- **Task statement**
Nothing but the lines from the one containing "if (MAX_BATCH_TOTAL_SIZE_BYTES <?" through the one containing "(acc, Ok tt)", both included, should be given again, each exactly as written below.

- **Supplied entries**
(* ===== verification/RoasteryGrpc.v ===== *)
(** * roastery: the remote execution protocol

    Models roastery/src/proto/reapi.rs and reapi/resource.rs: the services
    for blobs of the Bazel remote execution protocol, over the same store.
    Messages are their fields; a stream of messages is a list, in which an
    error of the transport may occur.  A response that is cut off while it is
    streamed is left out. *)

From S2P Require Import Prelude Version Coords VersionSpec Pom Xml PomXml Effective Profile Source Skipper.
From S2P Require Import Oreq Walker Cas Journal Index MetadataXml Fetch CacheSource Settings Config Loader.
From S2P Require Import LoaderFacts Project M2 SortBy Lockfile LockStore Pull RoasteryStore RoasteryAuth RoasteryHttp.

Module RoasteryGrpc.
Import Cas RoasteryStore.

Inductive Code : Type := InvalidArgument | NotFoundCode | Internal | Unimplemented | Unauthenticated | TransportFailed.

Record ReapiDigest := mkReapi { hash : string; size_bytes : Z }.

Definition I64_MAX : Z := 9223372036854775807.
Definition MAX_BATCH_TOTAL_SIZE_BYTES : Z := 4 * 1024 * 1024.
Definition BYTESTREAM_CHUNK_SIZE : nat := Z.to_nat (64 * 1024).

Definition storage_to_status (e : StorageError) : Code :=
  match e with
  | InvalidDigest _ | DigestMismatch _ _ => InvalidArgument
  | _ => Internal
  end.

(** ** Resource names *)

Record ReadResource := mkRead { r_instance : string; r_digest : Digest; r_size : Z }.
Record WriteResource := mkWrite { w_instance : string; uuid : string; w_digest : Digest; w_size : Z }.

Fixpoint position (s : string) (l : list string) : option nat :=
  match l with
  | [] => None
  | x :: l' => if String.eqb x s then Some 0 else S <$> position s l'
  end.

Definition contains_str (s : string) (l : list string) : bool := bool_decide (is_Some (position s l)).

Definition grpc {A} (r : result StorageError A) : result Code A := map_err storage_to_status r.

Definition parse_size (s : string) : result Code Z := ok_or (parse_uint U64_MAX s) InvalidArgument.

Definition parse_read_resource (name : string) : result Code ReadResource :=
  let segments := str_split "/" name in
  if contains_str "compressed-blobs" segments then Err Unimplemented
  else
    idx ← ok_or (position "blobs" segments) InvalidArgument;
    h ← ok_or (segments !! (idx + 1)) InvalidArgument;
    s ← ok_or (segments !! (idx + 2)) InvalidArgument;
    d ← grpc (from_hex h);
    n ← parse_size s;
    Ok (mkRead (str_join "/" (take idx segments)) d n).

Definition parse_write_resource (name : string) : result Code WriteResource :=
  let segments := str_split "/" name in
  if contains_str "compressed-blobs" segments then Err Unimplemented
  else
    up ← ok_or (position "uploads" segments) InvalidArgument;
    u ← ok_or (segments !! (up + 1)) InvalidArgument;
    if negb (bool_decide (segments !! (up + 2) = Some "blobs")) then Err InvalidArgument
    else
      h ← ok_or (segments !! (up + 3)) InvalidArgument;
      s ← ok_or (segments !! (up + 4)) InvalidArgument;
      d ← grpc (from_hex h);
      n ← parse_size s;
      Ok (mkWrite (str_join "/" (take up segments)) u d n).

Section Grpc.
Context `{Dig : Cas.Digest}.

(** A call, whose status is a value. *)
Definition G (A : Type) : Type := World -> result Code A * World.

#[local] Instance G_ret : MRet G := fun A a w => (Ok a, w).
#[local] Instance G_bind : MBind G := fun A B k m w =>
  match m w with
  | (Ok a, w') => k a w'
  | (Err e, w') => (Err e, w')
  end.

Definition status_of {A} (m : M A) : G A := fun w => let '(r, w') := m w in (grpc r, w').
Definition code {A} (r : result Code A) : G A := fun w => (r, w).
Definition attempted {A} (m : M A) : G (result StorageError A) := fun w => let '(r, w') := m w in (Ok r, w').

(** ** ContentAddressableStorage *)

Fixpoint missing_of (ds : list ReapiDigest) : G (list ReapiDigest) :=
  match ds with
  | [] => mret []
  | rd :: rest =>
      d ← code (grpc (from_hex (hash rd)));
      st ← status_of (stat d);
      missing ← missing_of rest;
      mret (match st with Some _ => missing | None => rd :: missing end)
  end.

Definition find_missing_blobs (ds : list ReapiDigest) : G (list ReapiDigest) :=
  if (RoasteryHttp.MAX_BATCH_MISSING <? Z.of_nat (length ds))%Z then code (Err InvalidArgument) else missing_of ds.

(** The status of one blob; [None] is success. *)
Definition put_one (claimed : ReapiDigest) (data : Bytes) : G (option Code) :=
  if (I64_MAX <? length_of data)%Z then mret (Some InvalidArgument)
  else if negb (size_bytes claimed =? length_of data)%Z then mret (Some InvalidArgument)
  else
    match from_hex (hash claimed) with
    | Err _ => mret (Some InvalidArgument)
    | Ok d =>
        r ← attempted (put d [Ok data]);
        mret match r with
             | Ok _ => None
             | Err e => Some (storage_to_status e)
             end
    end.

Fixpoint put_each (entries : list (option ReapiDigest * Bytes)) : G (list (ReapiDigest * option Code)) :=
  match entries with
  | [] => mret []
  | (claimed, data) :: rest =>
      let claimed := default (mkReapi "" 0) claimed in
      st ← put_one claimed data;
      responses ← put_each rest;
      mret ((claimed, st) :: responses)
  end.

Definition batch_update_blobs (entries : list (option ReapiDigest * Bytes)) : G (list (ReapiDigest * option Code)) :=
  if (MAX_BATCH_TOTAL_SIZE_BYTES <? foldr Z.add 0 (map (fun e => length_of e.2) entries))%Z
  then code (Err InvalidArgument)
  else put_each entries.

(** Opening the file and reading it are two calls. *)
Definition read_one (rd : ReapiDigest) : G (ReapiDigest * Bytes * option Code) :=
  match from_hex (hash rd) with
  | Err _ => mret (rd, [], Some InvalidArgument)
  | Ok d =>
      r ← attempted (get d);
      match r with
      | Ok (Some b) =>
          e ← attempted call;
          mret match e with Ok _ => (rd, b, None) | Err _ => (rd, [], Some Internal) end
      | Ok None => mret (rd, [], Some NotFoundCode)
      | Err _ => mret (rd, [], Some Internal)
      end
  end.

Fixpoint batch_read_blobs (ds : list ReapiDigest) : G (list (ReapiDigest * Bytes * option Code)) :=
  match ds with
  | [] => mret []
  | rd :: rest => r ← read_one rd; rs ← batch_read_blobs rest; mret (r :: rs)
  end.

(** ** ByteStream *)

(** The chunks of a blob; one unit of fuel for each byte. *)
Fixpoint chunks (fuel : nat) (b : Bytes) : list Bytes :=
  match fuel, b with
  | O, _ | _, [] => []
  | S fuel', _ => take BYTESTREAM_CHUNK_SIZE b :: chunks fuel' (drop BYTESTREAM_CHUNK_SIZE b)
  end.

Definition read (resource_name : string) (read_offset : Z) : G (list Bytes) :=
  r ← code (parse_read_resource resource_name);
  if negb (read_offset =? 0)%Z then code (Err Unimplemented)
  else
    found ← status_of (get (r_digest r));
    match found with
    | Some b => mret (chunks (length b) b)
    | None => code (Err NotFoundCode)
    end.

Record WriteRequest := mkWriteRequest {
  resource_name : string;
  write_offset : Z;
  data : Bytes;
  finish_write : bool
}.

(** The messages of a stream: an element that is not a message is a failure of
    the transport. *)
Abbreviation Messages := (list (option WriteRequest)).

(** After the first message: the bytes so far, and how the stream ended. *)
Fixpoint receive (acc : Bytes) (finished : bool) (l : Messages) : Bytes * result Code unit :=
  match l with
  | [] => (acc, Ok tt)
  | None :: _ => (acc, Err TransportFailed)
  | Some m :: rest =>
      if negb (write_offset m =? length_of acc)%Z then (acc, Err InvalidArgument)
      else if finished && negb (bool_decide (data m = [])) then (acc, Err InvalidArgument)
      else receive (acc ++ data m) (finished || finish_write m) rest
  end.

(** The upload to the store reads from a pipe: it sees what was received,
    and the end of the pipe also when the stream fails. *)
Definition write (l : Messages) : G Z :=
  match l with
  | [] => code (Err InvalidArgument)
  | None :: _ => code (Err TransportFailed)
  | Some m :: rest =>
      r ← code (parse_write_resource (resource_name m));
      if negb (write_offset m =? 0)%Z then code (Err InvalidArgument)
      else
        let '(bytes, ended) := receive (data m) (finish_write m) rest in
        stored ← attempted (put (w_digest r) [Ok bytes]);
        match ended with
        | Err c => code (Err c)
        | Ok _ =>
            match stored with
            | Ok _ => mret (length_of bytes)
            | Err e => code (Err (storage_to_status e))
            end
        end
  end.

(** ** The server *)

Inductive Rpc : Type :=
  | FindMissingBlobs (ds : list ReapiDigest)
  | BatchUpdateBlobs (entries : list (option ReapiDigest * Bytes))
  | BatchReadBlobs (ds : list ReapiDigest)
  | Read (resource_name : string) (read_offset : Z)
  | Write (messages : Messages)
  | NotSupported.

Inductive Reply : Type :=
  | Missing (ds : list ReapiDigest)
  | Updated (l : list (ReapiDigest * option Code))
  | Blobs (l : list (ReapiDigest * Bytes * option Code))
  | Chunks (l : list Bytes)
  | Committed (n : Z).

(** [GetTree], [SplitBlob], [SpliceBlob] and [QueryWriteStatus] are not
    supported. *)
Definition handle (c : Rpc) : G Reply :=
  match c with
  | FindMissingBlobs ds => ds ← find_missing_blobs ds; mret (Missing ds)
  | BatchUpdateBlobs l => l ← batch_update_blobs l; mret (Updated l)
  | BatchReadBlobs ds => l ← batch_read_blobs ds; mret (Blobs l)
  | Read name offset => l ← read name offset; mret (Chunks l)
  | Write messages => n ← write messages; mret (Committed n)
  | NotSupported => code (Err Unimplemented)
  end.

Definition serve (auth : RoasteryAuth.Auth) (authorization : option (option string)) (c : Rpc) : G Reply :=
  if RoasteryAuth.reapi_call (RoasteryAuth.tokens auth) (RoasteryAuth.with_mtls auth) authorization then handle c
  else code (Err Unauthenticated).

End Grpc.
End RoasteryGrpc.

- **Written answer**
  if (MAX_BATCH_TOTAL_SIZE_BYTES <? foldr Z.add 0 (map (fun e => length_of e.2) entries))%Z
  then code (Err InvalidArgument)
  else put_each entries.

(** Opening the file and reading it are two calls. *)
Definition read_one (rd : ReapiDigest) : G (ReapiDigest * Bytes * option Code) :=
  match from_hex (hash rd) with
  | Err _ => mret (rd, [], Some InvalidArgument)
  | Ok d =>
      r ← attempted (get d);
      match r with
      | Ok (Some b) =>
          e ← attempted call;
          mret match e with Ok _ => (rd, b, None) | Err _ => (rd, [], Some Internal) end
      | Ok None => mret (rd, [], Some NotFoundCode)
      | Err _ => mret (rd, [], Some Internal)
      end
  end.

Fixpoint batch_read_blobs (ds : list ReapiDigest) : G (list (ReapiDigest * Bytes * option Code)) :=
  match ds with
  | [] => mret []
  | rd :: rest => r ← read_one rd; rs ← batch_read_blobs rest; mret (r :: rs)
  end.

(** ** ByteStream *)

(** The chunks of a blob; one unit of fuel for each byte. *)
Fixpoint chunks (fuel : nat) (b : Bytes) : list Bytes :=
  match fuel, b with
  | O, _ | _, [] => []
  | S fuel', _ => take BYTESTREAM_CHUNK_SIZE b :: chunks fuel' (drop BYTESTREAM_CHUNK_SIZE b)
  end.

Definition read (resource_name : string) (read_offset : Z) : G (list Bytes) :=
  r ← code (parse_read_resource resource_name);
  if negb (read_offset =? 0)%Z then code (Err Unimplemented)
  else
    found ← status_of (get (r_digest r));
    match found with
    | Some b => mret (chunks (length b) b)
    | None => code (Err NotFoundCode)
    end.

Record WriteRequest := mkWriteRequest {
  resource_name : string;
  write_offset : Z;
  data : Bytes;
  finish_write : bool
}.

(** The messages of a stream: an element that is not a message is a failure of
    the transport. *)
Abbreviation Messages := (list (option WriteRequest)).

(** After the first message: the bytes so far, and how the stream ended. *)
Fixpoint receive (acc : Bytes) (finished : bool) (l : Messages) : Bytes * result Code unit :=
  match l with
  | [] => (acc, Ok tt)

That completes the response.